Unable to convert DateTime from SQL Server to C# DateTime

I wrote a program in C# that uses dates. It takes the value from a SQL Server table. I was using Windows 7 and the program worked fine. I had this line of code:

DateTime fechaOperacion = Convert.ToDateTime(reader["FechaOperacion"]);

The reader returned a date in a 24h format and I was able to convert that to a DateTime variable.

Now I did a system upgrade to Windows 10 and that same line of code is throwing the following error:

String was not recognized as a valid DateTime. there is an unknown word starting at index 20.

And now the reader returns a.m. / p.m. format, and at index 20 there is a.m or p.m.

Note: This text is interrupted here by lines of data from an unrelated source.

(** [ylist_swap] breaks the destination: when an element is moved to the
    end of a list that has elements, the function ends, but the header of the
    destination still names the old last element, whose [next] is no longer
    null; afterwards it represents no sequence of elements at all. *)
Theorem ylist_swap_corrupts (h : heap) (p q a d b c : Z) (es1 es2 fs : list (Z * Z)) :
  p <> q -> ylist_rep h p (es1 ++ (a, d) :: es2) -> ylist_rep h q (fs ++ [(b, c)]) ->
  exists h' e, ylist_swap a q h = Done (tt, h') /\
    h_lists h' !! q = Some {| yl_first := addr_at (fs ++ [(b, c)]) 0; yl_last := b |} /\
    h_elems h' !! b = Some e /\ el_next e = a /\
    forall gs, ~ ylist_rep h' q gs.
Proof.
  intros Hpq Hrp Hrq. destruct (rep_mid p h es1 es2 a d Hrp) as (Hea & Ha0 & _).
  destruct (rep_last q h fs b c Hrq) as (Heb & Hb0).
  pose proof (yr_list _ _ _ Hrq) as Hlq. rewrite addr_before_snoc in Hlq.
  pose proof (yr_null _ _ _ Hrq) as Hq0. assert (Hba : b <> a) by congruence.
  destruct (swap_extract_ok p h es1 es2 a d Hrp) as (l & m & E & Hl & Hma & Hm).
  specialize (Hm b _ Heb ltac:(simpl; congruence)). unfold ylist_swap, cbind at 1. rewrite E. clear E.
  assert (Hlq' : l !! q = Some {| yl_first := addr_at (fs ++ [(b, c)]) 0; yl_last := b |})
    by (rewrite Hl; congruence).
  unfold swap_append, cbind at 1. destruct Hma as [ea Hma]. heap_step.
  rewrite (proj2 (Z.eqb_neq b 0)) by done. cbn [negb]. heap_step.
  do 2 eexists. split; [done|]. split; [exact Hlq'|]. split; [by simpl; simplify_map_eq|]. split; [done|].
  intros gs. eapply no_rep; [exact Hlq'|by simpl; simplify_map_eq|done|done].
Qed.
Lemma ylist_swap_corrupts_witness :
  exists h0 h' e,
    ylist_run 1 [DNew; DAdd 1 10; DNew; DAdd 3 20] {| h_lists := ∅; h_elems := ∅; h_next := 1; h_alloc := [] |}
      = Done ([[1]; [2]; [3]; [4]], h0) /\
    ylist_swap 2 3 h0 = Done (tt, h') /\
    h_lists h' !! 3 = Some {| yl_first := 4; yl_last := 4 |} /\
    h_elems h' !! 4 = Some e /\ el_next e = 2 /\ forall gs, ~ ylist_rep h' 3 gs.
Proof.
  eexists. destruct (ylist_swap_corrupts
    {| h_lists := {[1 := {| yl_first := 2; yl_last := 2 |}; 3 := {| yl_first := 4; yl_last := 4 |}]};
       h_elems := {[2 := {| el_data := 10; el_prev := 0; el_next := 0; el_list := 1 |};
                    4 := {| el_data := 20; el_prev := 0; el_next := 0; el_list := 3 |}]};
       h_next := 5; h_alloc := [] |} 1 3 2 10 4 20 [] [] []) as (h' & e & H).
  - done.
  - constructor; [done|done| |apply NoDup_singleton|by apply Forall_singleton].
    by intros [|[]] a d; [intros [= <- <-]|intros [=]..].
  - constructor; [done|done| |apply NoDup_singleton|by apply Forall_singleton].
    by intros [|[]] a d; [intros [= <- <-]|intros [=]..].
  - exists h', e. split; [|exact H]. vm_compute. reflexivity.
Defined.

(** Without memory, [ylist_add] and [ylist_push] write through the null pointer
    the allocator returned. *)
Lemma ylist_add_no_memory p d h al :
  h_alloc h = false :: al ->
  ylist_add p d h = Fault NullDeref /\ ylist_push p d h = Fault NullDeref.
Proof. intros Ha. unfold ylist_add, ylist_push, new_elem, fresh, cbind. by rewrite Ha. Qed.
(* ===== verification/LineHist.v ===== *)
(** * LineHist: the history of the line editor

    The array of linenoise.c holds the last lines that were added, oldest
    first, and never more than its bound.  Adding lines and changing the bound
    are the operations of a bounded list; a saved history loads as the same
    lines. *)
From Stdlib Require Import String.
From S2P Require Import Prelude Cstring.
From S2P Require Import Midl Linenoise.

(** ** The abstract history *)

(** The last [n] elements *)
Definition lastn {A} (n : Z) (l : list A) : list A := dropZ (lenZ l - n) l.
Inductive hop := Hadd (line : bytes) | Hmax (n : Z).
Definition hop_spec (o : hop) (st : list bytes * Z) : list bytes * Z :=
  match o with
  | Hadd line => (lastn st.2 (st.1 ++ [line]), st.2)
  | Hmax n => if n <? 1 then st else (lastn n st.1, n)
  end.
Definition hop_run (o : hop) : CM hist Z :=
  match o with Hadd line => linenoiseHistoryAdd line | Hmax n => linenoiseHistorySetMaxLen n end.
Fixpoint hops_run (os : list hop) : CM hist unit :=
  match os with [] => cret tt | o :: os => do! hop_run o in hops_run os end.

Definition no_nul (l : bytes) : Prop := Forall (fun b => b <> 0) l.

(** The history [h] holds the lines [l]; no allocation fails. *)
Record hist_rep (h : hist) (l : list bytes) : Prop := {
  hr_arr : (h_arr h = None /\ l = []) \/
           exists rest, h_arr h = Some (map Hstr l ++ rest) /\ lenZ l + lenZ rest = h_max h;
  hr_len : h_len h = lenZ l;
  hr_max : 0 < h_max h;
  hr_alloc : h_alloc h = []
}.

Lemma lenZ_map {A B} (f : A -> B) l : lenZ (map f l) = lenZ l.
Proof. unfold lenZ. by rewrite length_map. Qed.
#[export] Hint Rewrite @lenZ_map : len.
Lemma lastn_all {A} n (l : list A) : lenZ l <= n -> lastn n l = l.
Proof. intros. apply dropZ_0. lia. Qed.
Lemma lenZ_lastn {A} n (l : list A) : 0 <= n -> lenZ (lastn n l) = Z.min n (lenZ l).
Proof.
  intros. destruct (Z.le_gt_cases (lenZ l) n).
  - rewrite lastn_all by done. lia.
  - unfold lastn. pose proof (lenZ_nonneg l). rewrite lenZ_dropZ; lia.
Qed.
Lemma lastn_lastn {A} n m (l : list A) : 0 <= n <= m -> lastn n (lastn m l) = lastn n l.
Proof.
  intros. destruct (Z.le_gt_cases (lenZ l) m) as [Hm|Hm]; [by rewrite (lastn_all m)|].
  unfold lastn at 1 3. rewrite lenZ_lastn by lia. unfold lastn.
  rewrite dropZ_dropZ by lia. f_equal. lia.
Qed.
Lemma lastn_app_lastn {A} n (l k : list A) : 0 < n -> lastn n (lastn n l ++ k) = lastn n (l ++ k).
Proof.
  intros. pose proof (lenZ_nonneg k). destruct (Z.le_gt_cases (lenZ l) n) as [Hl|Hl]; [by rewrite (lastn_all n l)|].
  unfold lastn at 1 3. rewrite !lenZ_app, lenZ_lastn by lia. unfold lastn.
  rewrite <- (dropZ_app_le _ l k), dropZ_dropZ by lia. f_equal. lia.
Qed.
Lemma dropZ_map {A B} (f : A -> B) n l : dropZ n (map f l) = map f (dropZ n l).
Proof. apply skipn_map. Qed.
Lemma hist_get_ok h l (i : nat) line rest :
  h_arr h = Some (map Hstr l ++ rest) -> l !! i = Some line -> history_get (Z.of_nat i) h = Done (Hstr line, h).
Proof.
  intros Ha Hi. unfold history_get, get. rewrite Ha, (proj2 (Z.ltb_ge _ _)) by lia.
  rewrite Nat2Z.id, lookup_app_l by (rewrite length_map; by eapply lookup_lt_Some).
  by rewrite list_lookup_fmap, Hi.
Qed.
Lemma hist_set_ok h (a : list hptr) i p :
  h_arr h = Some a -> 0 <= i < lenZ a ->
  history_set i p h = Done (tt, hist_with (Some (<[Z.to_nat i := p]> a)) (h_len h) h).
Proof.
  intros Ha Hi. unfold history_set. rewrite Ha, (proj2 (Z.leb_le _ _)), (proj2 (Z.ltb_lt _ _)) by lia. done.
Qed.
Lemma insert_mid {A} (a : list A) x y b : <[Z.to_nat (lenZ a) := y]> (a ++ x :: b) = a ++ y :: b.
Proof.
  unfold lenZ. rewrite Nat2Z.id. replace (length a) with (length a + 0)%nat by lia. by rewrite insert_app_r.
Qed.
Lemma free_mid h (a b : list hptr) p :
  h_arr h = Some (a ++ p :: b) -> p <> Hfreed ->
  history_free (lenZ a) h = Done (tt, hist_with (Some (a ++ Hfreed :: b)) (h_len h) h).
Proof.
  intros Ha Hp. unfold history_free, cbind, history_get. rewrite Ha, get_mid. cbn [obind].
  destruct p; [|done|]; (rewrite (hist_set_ok h _ _ _ Ha) by lens); by rewrite insert_mid.
Qed.
Fixpoint drop_while (P : Z -> bool) (l : bytes) : bytes :=
  match l with
  | c :: l' => if P c then drop_while P l' else l
  | [] => []
  end.
(** A text without its last word and the spaces after it *)
Definition before_word (l : bytes) : bytes :=
  rev (drop_while (fun c => negb (c =? 32)) (drop_while (fun c => c =? 32) (rev l))).
Definition a_delete (a : aline) : aline := at_cursor (a_l a) (tl (a_r a)) a.
Definition a_left (a : aline) : aline :=
  match rev (a_l a) with c :: l => at_cursor (rev l) (c :: a_r a) a | [] => a end.
Definition a_right (a : aline) : aline :=
  match a_r a with c :: r => at_cursor (a_l a ++ [c]) r a | [] => a end.
Definition a_swap (a : aline) : aline :=
  match rev (a_l a), a_r a with
  | x :: l, [y] => at_cursor (rev l ++ [y]) [x] a
  | x :: l, y :: r => at_cursor (rev l ++ [y; x]) r a
  | _, _ => a
  end.
(** Another entry of the history: the text replaces the one that was edited,
    and the entry, cut to the buffer of [n] bytes, becomes the text. *)
Definition a_move (n d : Z) (a : aline) : aline :=
  if 1 <? lenZ (a_h a) then
    let h := <[Z.to_nat (lenZ (a_h a) - 1 - a_i a) := cstr (a_text a)]> (a_h a) in
    let i := a_i a + d in
    if i <? 0 then {| a_l := a_l a; a_r := a_r a; a_h := h; a_i := 0 |}
    else if lenZ h <=? i then {| a_l := a_l a; a_r := a_r a; a_h := h; a_i := lenZ h - 1 |}
    else {| a_l := takeZ (n - 1) (nth (Z.to_nat (lenZ h - 1 - i)) h []); a_r := []; a_h := h; a_i := i |}
  else a.
(** A buffer of [n] bytes takes [n - 1] characters; with one more, the
    terminating NUL is written after it. *)
Definition a_insert (n c : Z) (a : aline) : outcome aline :=
  if lenZ (a_text a) + 1 <? n then Done (at_cursor (a_l a ++ [c]) (a_r a) a) else Fault HeapOverflow.
Definition a_drop_entry (a : aline) : aline :=
  {| a_l := a_l a; a_r := a_r a; a_h := removelast (a_h a); a_i := a_i a |}.

(** A key: what the editor returns, if it does, and the new state *)
Definition a_key (n : Z) (k : key) (a : aline) : outcome (option Z * aline) :=
  match k with
  | Kchar c => olet! a := a_insert n c a in Done (None, a)
  | Kback _ => Done (None, match rev (a_l a) with _ :: l => at_cursor (rev l) (a_r a) a | [] => a end)
  | Kdel => Done (None, a_delete a)
  | Keof => if lenZ (a_text a) =? 0 then Done (Some (-1), a_drop_entry a) else Done (None, a_delete a)
  | Kswap => Done (None, a_swap a)
  | Kleft _ => Done (None, a_left a)
  | Kright _ => Done (None, a_right a)
  | Kprev _ => Done (None, a_move n 1 a)
  | Knext _ => Done (None, a_move n (-1) a)
  | Kkill => Done (None, at_cursor [] [] a)
  | Kkillend => Done (None, at_cursor (a_l a) [] a)
  | Khome => Done (None, at_cursor [] (a_text a) a)
  | Kend => Done (None, at_cursor (a_text a) [] a)
  | Kclear => Done (None, a)
  | Kword => Done (None, at_cursor (before_word (a_l a)) (a_r a) a)
  | Kenter => Done (Some (lenZ (a_text a)), a_drop_entry a)
  | Kintr => Done (Some (-1), a)
  end.
Fixpoint a_run (n : Z) (ks : list key) (a : aline) : outcome (Z * aline) :=
  match ks with
  | [] => Done (lenZ (a_text a), a)
  | k :: ks =>
      olet! '(r, a) := a_key n k a in
      match r with
      | Some r => Done (r, a)
      | None => a_run n ks a
      end
  end.

(** The input [i] gives the keys [ks] and ends: a read returns any number of
    keys, each one whole.  The delete key is the last one of its read: the
    code reads two bytes where one is left of it. *)
Definition push (d : bytes) (i : list (option bytes)) : list (option bytes) :=
  if lenZ d =? 0 then i else Some d :: i.
Inductive typed : list key -> list (option bytes) -> Prop :=
  | typed_end : typed [] []
  | typed_key k ks d i : (k = Kdel -> d = []) -> typed ks (push d i) -> typed (k :: ks) (Some (enc k ++ d) :: i).
(** ** The sequence a list holds *)
Definition hlink (l : list Z) : link := match l with [] => Null | a :: _ => Item a end.
Definition tlink (l : list Z) : link := match list.last l with None => Null | Some a => Item a end.
Definition links (h : lheap) (xs : list Z) : Prop :=
  forall p a q, xs = p ++ a :: q -> h !! a = Some {| li_prev := tlink p; li_next := hlink q |}.
Record lrep (h : lheap) (l : nn_list) (xs : list Z) : Prop := {
  lp_nodup : NoDup xs;
  lp_first : nl_first l = hlink xs;
  lp_last : nl_last l = tlink xs;
  lp_links : links h xs
}.
(** An item that is in no list *)
Definition loose (h : lheap) (a : Z) : Prop := h !! a = Some {| li_prev := NotIn; li_next := NotIn |}.

Lemma tlink_snoc l a : tlink (l ++ [a]) = Item a.
Proof. unfold tlink. by rewrite last_snoc. Qed.
Lemma tlink_app l k : k <> [] -> tlink (l ++ k) = tlink k.
Proof.
  intros Hk. destruct (exists_last Hk) as (k' & a & ->). by rewrite app_assoc, !tlink_snoc.
Qed.
Lemma hlink_app l k : l <> [] -> hlink (l ++ k) = hlink l.
Proof. by destruct l. Qed.
Lemma hlink_in l : hlink l <> NotIn.
Proof. by destruct l. Qed.
Lemma tlink_in l : tlink l <> NotIn.
Proof. unfold tlink. by destruct (list.last l). Qed.
Lemma links_ext h h' xs : links h xs -> (forall a, a ∈ xs -> h' !! a = h !! a) -> links h' xs.
Proof. intros H He p a q ->. rewrite He by set_solver. by apply H. Qed.
Lemma lrep_ext h h' l xs : lrep h l xs -> (forall a, a ∈ xs -> h' !! a = h !! a) -> lrep h' l xs.
Proof. intros [] He. constructor; try done. by eapply links_ext. Qed.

I have tried the following things:

But none of that seems to work, I don't know what else to do.

Upvotes: 4

Views: 1736

Answers (2)

Cato
Cato

Reputation: 3701

Depending on your actual format, you can define a suitable format list and do a conversion like below

string[] mfs = { "MM/dd/yyyy HH:mm:ss",  "MM/dd/yyyy h:mm:ss tt"};

var dat = DateTime.ParseExact("04/23/1945 8:45:22 PM", mfs, 
                System.Globalization.CultureInfo.InvariantCulture, 
                System.Globalization.DateTimeStyles.None);

Upvotes: 0

Marc Gravell
Marc Gravell

Reputation: 1062520

Ultimately, the underlying problem here is storing a value that represents a date/time as textual data (meaning, some kind of [n][var]char({max|n}), or at a push: [n]text). This has multiple problems:

  • it takes more space
  • it cannot be sorted correctly / efficiently
  • it cannot be indexed correctly / efficiently
  • it cannot be filtered correctly / efficiently
  • it leads to parsing errors between client and server
  • it has all sorts of localization and internationalization problems

What you should have is a datetime / date / time / etc column. This is then stored as a number (not a string) that requires zero parsing and will work reliably without any conversion problems.


Note: it could be that you are storing it correctly but formatting it inside the select statement of your query. In which case, just don't do that; return the date-time raw, and let the receiving client worry about how to display it.